Insulin attenuates epileptiform discharge-induced oxidative stress by increasing zinc-α2-glycoprotein in primary cultured cortical neurons.

Zinc-α2-glycoprotein (ZAG) is decreased in neurons of epilepsy patients and models. Either insulin or overexpressing ZAG suppresses seizure and epileptiform discharges. ZAG is known to influence insulin sensitivity of tissues, but whether insulin regulates ZAG is unknown. This study investigated the effect and mechanism of insulin on ZAG expression and epileptiform discharge-induced oxidative stress. Primary cultured cortical neurons were treated with insulin, AXL1717 (inhibitor of insulin-like growth factor-1 receptor), or BMS-754807 (inhibitor of both insulin receptor and insulin-like growth factor-1 receptor).
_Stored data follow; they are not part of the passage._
Definition mean_lt (m : option Q) (c : Q) : bool :=
  match m with Some q => Qltb q c | None => false end.

(** One of the dictionaries of [offset_cache]. *)
Abbreviation cache := (gmap coord (option ndarray3)).

(** [offset_cache], under the keys (0, 1), (1, 0) and (1, 1). *)
Record offset_caches : Type := OffsetCaches {
  cache01 : cache;
  cache10 : cache;
  cache11 : cache
}.

(** [if not visited[tile] and (tile not in tiles): tiles.append(tile)] for a
    tile inside the lattice. *)
Definition enqueue (visited : gset coord) (tiles : list coord) (tile : coord)
  : list coord :=
  if negb (bool_decide (tile ∈ visited)) && negb (bool_decide (tile ∈ tiles))
  then tiles ++ [tile]
  else tiles.

(** The expansion around a flooded tile. *)
Definition expand_frontier (visited : gset coord) (tiles : list coord)
           (tile_x tile_y gw gh : Z) : list coord :=
  fold_left (enqueue visited)
            (sel_new_tiles_big_window tile_x tile_y gw gh 3) tiles.

Lemma elem_of_enqueue (visited : gset coord) (tiles : list coord) (tile t : coord) :
  t ∈ enqueue visited tiles tile ↔
  t ∈ tiles ∨ (t = tile ∧ (tile ∉ visited) ∧ (tile ∉ tiles)).
Proof.
  unfold enqueue. repeat case_bool_decide; simpl.
  - tauto.
  - tauto.
  - tauto.
  - rewrite elem_of_app, list_elem_of_singleton. tauto.
Qed.

Lemma elem_of_fold_enqueue (visited : gset coord) (new tiles : list coord) (t : coord) :
  t ∈ fold_left (enqueue visited) new tiles ↔
  t ∈ tiles ∨ ((t ∉ visited) ∧ t ∈ new).
Proof.
  revert tiles. induction new as [|n new IH]; intros tiles; simpl.
  - rewrite elem_of_nil. tauto.
  - rewrite IH, elem_of_enqueue, elem_of_cons. split.
    + intros [[?|(-> & ? & ?)]|[? ?]]; auto.
    + intros [?|[Hv [->|?]]]; auto.
      destruct (decide (n ∈ tiles)); auto.
Qed.

(** The tiles in the frontier after an expansion: those that were queued
    and the tiles of the window that were neither visited nor queued. *)
Lemma elem_of_expand_frontier (visited : gset coord) (tiles : list coord)
      (tile_x tile_y gw gh : Z) (t : coord) :
  t ∈ expand_frontier visited tiles tile_x tile_y gw gh ↔
  t ∈ tiles
  ∨ ((t ∉ visited)
     ∧ Z.max 0 (tile_x - 3) ≤ t.1 < Z.min gw (tile_x + 3)
     ∧ Z.max 0 (tile_y - 3) ≤ t.2 < Z.min gh (tile_y + 3)).
Proof.
  unfold expand_frontier. rewrite elem_of_fold_enqueue.
  destruct t as [x y]. rewrite elem_of_sel_new_tiles. simpl. tauto.
Qed.

(** No enqueued tile lies outside the lattice. *)
Lemma expand_frontier_in_bounds (visited : gset coord) (tiles : list coord)
      (tile_x tile_y gw gh : Z) (t : coord) :
  t ∈ expand_frontier visited tiles tile_x tile_y gw gh →
  t ∈ tiles ∨ (0 ≤ t.1 < gw ∧ 0 ≤ t.2 < gh).
Proof. rewrite elem_of_expand_frontier. intros [?|?]; [auto|right; lia]. Qed.

Lemma NoDup_fold_enqueue (visited : gset coord) (new done tiles : list coord) :
  NoDup (done ++ tiles) →
  (∀ t, t ∈ new → t ∉ visited → t ∉ done) →
  NoDup (done ++ fold_left (enqueue visited) new tiles).
Proof.
  revert tiles. induction new as [|n new IH]; intros tiles Hnd Hnew; simpl.
  - exact Hnd.
  - apply IH; [|intros t Ht; apply Hnew; now right].
    unfold enqueue. repeat case_bool_decide; simpl; try exact Hnd.
    rewrite app_assoc. apply NoDup_app. split; [exact Hnd|]. split.
    + intros x Hx Hx'. apply list_elem_of_singleton in Hx'. subst x.
      apply elem_of_app in Hx. destruct Hx as [Hx|Hx]; [|contradiction].
      eapply Hnew; [left| |exact Hx]. assumption.
    + apply NoDup_singleton.
Qed.

(** C5, evaluated where the code departs from it. A flooded tile (5, 5) of
    a 10x10 lattice, nothing else visited, nothing queued: the tiles
    (8, 5), (5, 8) and (8, 8) lie within 3 tiles of it and inside the
    lattice, yet the expansion does not enqueue them; it enqueues the 35
    other tiles of the window from 2 to 7 on each axis. *)
Theorem expansion_misses_plus_three :
  let new := expand_frontier {[ (5, 5) ]} [] 5 5 10 10 in
  ((8, 5) ∉ new) ∧ ((5, 8) ∉ new) ∧ ((8, 8) ∉ new)
  ∧ (2, 2) ∈ new ∧ (7, 7) ∈ new
  ∧ length new = 35%nat.
Proof.
  cbv zeta. rewrite !elem_of_expand_frontier, !elem_of_nil. simpl.
  split; [intros [[]|?]; lia|]. split; [intros [[]|?]; lia|].
  split; [intros [[]|?]; lia|].
  split; [right; split; [set_solver|lia]|].
  split; [right; split; [set_solver|lia]|].
  vm_compute. reflexivity.
Qed.

(** *** The class written for a pixel *)

Lemma argmax_from_spec (v : Z → Q) (fuel : nat) (best k : Z) :
  0 ≤ best < k →
  (∀ j, 0 ≤ j < k → (v j <= v best)%Q) →
  (∀ j, 0 ≤ j < best → (v j < v best)%Q) →
  0 ≤ argmax_from v best k fuel < k + Z.of_nat fuel
  ∧ (∀ j, 0 ≤ j < k + Z.of_nat fuel →
          (v j <= v (argmax_from v best k fuel))%Q)
  ∧ (∀ j, 0 ≤ j < argmax_from v best k fuel →
          (v j < v (argmax_from v best k fuel))%Q).
Proof.
  revert best k. induction fuel as [|fuel IH]; intros best k Hb Hle Hlt.
  - simpl. rewrite Z.add_0_r. auto.
  - cbn [argmax_from]. destruct (Qltb (v best) (v k)) eqn:E.
    + apply Qltb_lt in E.
      destruct (IH k (k + 1)) as (R1 & R2 & R3); [lia| | |].
      * intros j Hj. destruct (decide (j = k)) as [->|Hne]; [apply Qle_refl|].
        apply Qlt_le_weak. eapply Qle_lt_trans; [apply Hle; lia|exact E].
      * intros j Hj. eapply Qle_lt_trans; [apply Hle; lia|exact E].
      * split; [lia|]. split; [|exact R3].
        intros j Hj. apply R2. lia.
    + apply Qltb_ge in E.
      destruct (IH best (k + 1)) as (R1 & R2 & R3); [lia| |exact Hlt|].
      * intros j Hj. destruct (decide (j = k)) as [->|Hne]; [exact E|].
        apply Hle. lia.
      * split; [lia|]. split; [|exact R3].
        intros j Hj. apply R2. lia.
Qed.

(** X13. For logits with between 1 and 256 channels,
    [logits.argmax(axis=0)[None].astype(np.uint8)] keeps the shape of the
    tile and gives every pixel the first channel whose logit is largest:
    a class below the number of channels, so the conversion to 8 bits
    changes nothing and, with the three classes of the model, no pixel
    written is the nodata value 255. *)
Theorem argmax_classes_first_maximum (logits : ndarray3) :
  0 < chans logits ≤ 256 →
  ∃ m, argmax_classes logits = Ok m
    ∧ cm_rows m = rows logits ∧ cm_cols m = cols logits
    ∧ ∀ y x,
        0 ≤ cls_at m y x < chans logits
        ∧ (∀ k, 0 ≤ k < chans logits →
                (at3 logits k y x <= at3 logits (cls_at m y x) y x)%Q)
        ∧ (∀ k, 0 ≤ k < cls_at m y x →
                (at3 logits k y x < at3 logits (cls_at m y x) y x)%Q).
Proof.
  intros Hc. unfold argmax_classes.
  replace (chans logits <=? 0) with false by (symmetry; apply Z.leb_gt; lia).
  eexists. split; [reflexivity|]. cbn [cm_rows cm_cols cls_at].
  split; [reflexivity|]. split; [reflexivity|]. intros y x.
  destruct (argmax_from_spec (λ k, at3 logits k y x)
              (Z.to_nat (chans logits - 1)) 0 1) as (R1 & R2 & R3).
  - lia.
  - intros j Hj. replace j with 0 by lia. apply Qle_refl.
  - intros j Hj. lia.
  - rewrite Z.mod_small by lia. split; [lia|]. split; [|exact R3].
    intros k Hk. apply (R2 k). lia.
Qed.

Lemma argmax_classes_first_maximum_witness :
  ∃ m, argmax_classes (ones 3 2 2) = Ok m
    ∧ cm_rows m = 2 ∧ cm_cols m = 2
    ∧ ∀ y x,
        0 ≤ cls_at m y x < 3
        ∧ (∀ k, 0 ≤ k < 3 →
                (at3 (ones 3 2 2) k y x <= at3 (ones 3 2 2) (cls_at m y x) y x)%Q)
        ∧ (∀ k, 0 ≤ k < cls_at m y x →
                (at3 (ones 3 2 2) k y x < at3 (ones 3 2 2) (cls_at m y x) y x)%Q).
Proof.
  apply (argmax_classes_first_maximum (ones 3 2 2)). simpl. lia.
Defined.

Section Loop.

(** Geometries and [shapely.contains]. *)
Variable Geom : Type.
Variable shapely_contains : Geom → Geom → bool.

(** The oracle [flood_model(inp_tifs, geom)] on the opened input rasters:
    the input patches, the elevation patch and the logits, the last two
    possibly [None]. *)
Variable Dem : Type.
Variable flood_model : Geom → list tensor * option Dem * option ndarray3.

(** [util.shapely_bounds_to_rasterio_window(geom.bounds, out_tif.transform)] *)
Variable RasterWindow : Type.
Variable window_of : Geom → RasterWindow.

(** [data_sources.ks_water_stats] and the class constants. *)
Variable ks_water_stats : class_map → Z * Z * Z.
Variable KUROSIWO_PW_CLASS : Z.
Variable KUROSIWO_BG_CLASS : Z.

(** What [mk_grid] returned and the arguments of the search. *)
Variable tile_grids : grids (tile_grid Geom).
Variable viable_footprint : Geom.
Variable export_s1 : bool.
Variable max_tiles : Z.

(** The variables of the loop. [out_tif] and [s1_tifs] list the windows
    written, oldest first. [oracle_calls] and [popped] are history
    variables: the geometries [flood_model] was called with and the
    coordinates popped from [tiles]. *)
Record state : Type := State {
  tiles : list coord;
  visited : gset coord;
  offset_cache : offset_caches;
  visit_tiles : list Geom;
  fill_tiles : list Geom;
  geom_stats : list (Z * Z * Z);
  out_tif : list (RasterWindow * class_map);
  s1_tifs : list (RasterWindow * list tensor);
  n_visited : Z;
  n_flooded : Z;
  n_permanent : Z;
  n_outside : Z;
  oracle_calls : list Geom;
  popped : list coord
}.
Mg-free epileptiform discharge model was also made. Levels of ZAG and AZGP1 mRNAs in neurons were measured. Oxidative stress in Mg-free-treated treated neurons underwent AZGP1 knock-down, AZGP1 overexpression, or insulin treatment was determined. Insulin treatment increased ZAG expression in neurons; this insulin-induced ZAG increase was abolished by either AXL1717 or BMS-754807. Either insulin treatment or ZAG overexpression suppressed epileptiform discharge-induced oxidative stress in neurons. Knock-down of ZAG abolished the antioxidative stress effect of insulin. Insulin-induced ZAG increase in neurons was mainly related to the activation of insulin-like growth factor-1 receptors. Insulin presented its antioxidative stress effect in neuronal epileptiform discharge models by increasing ZAG.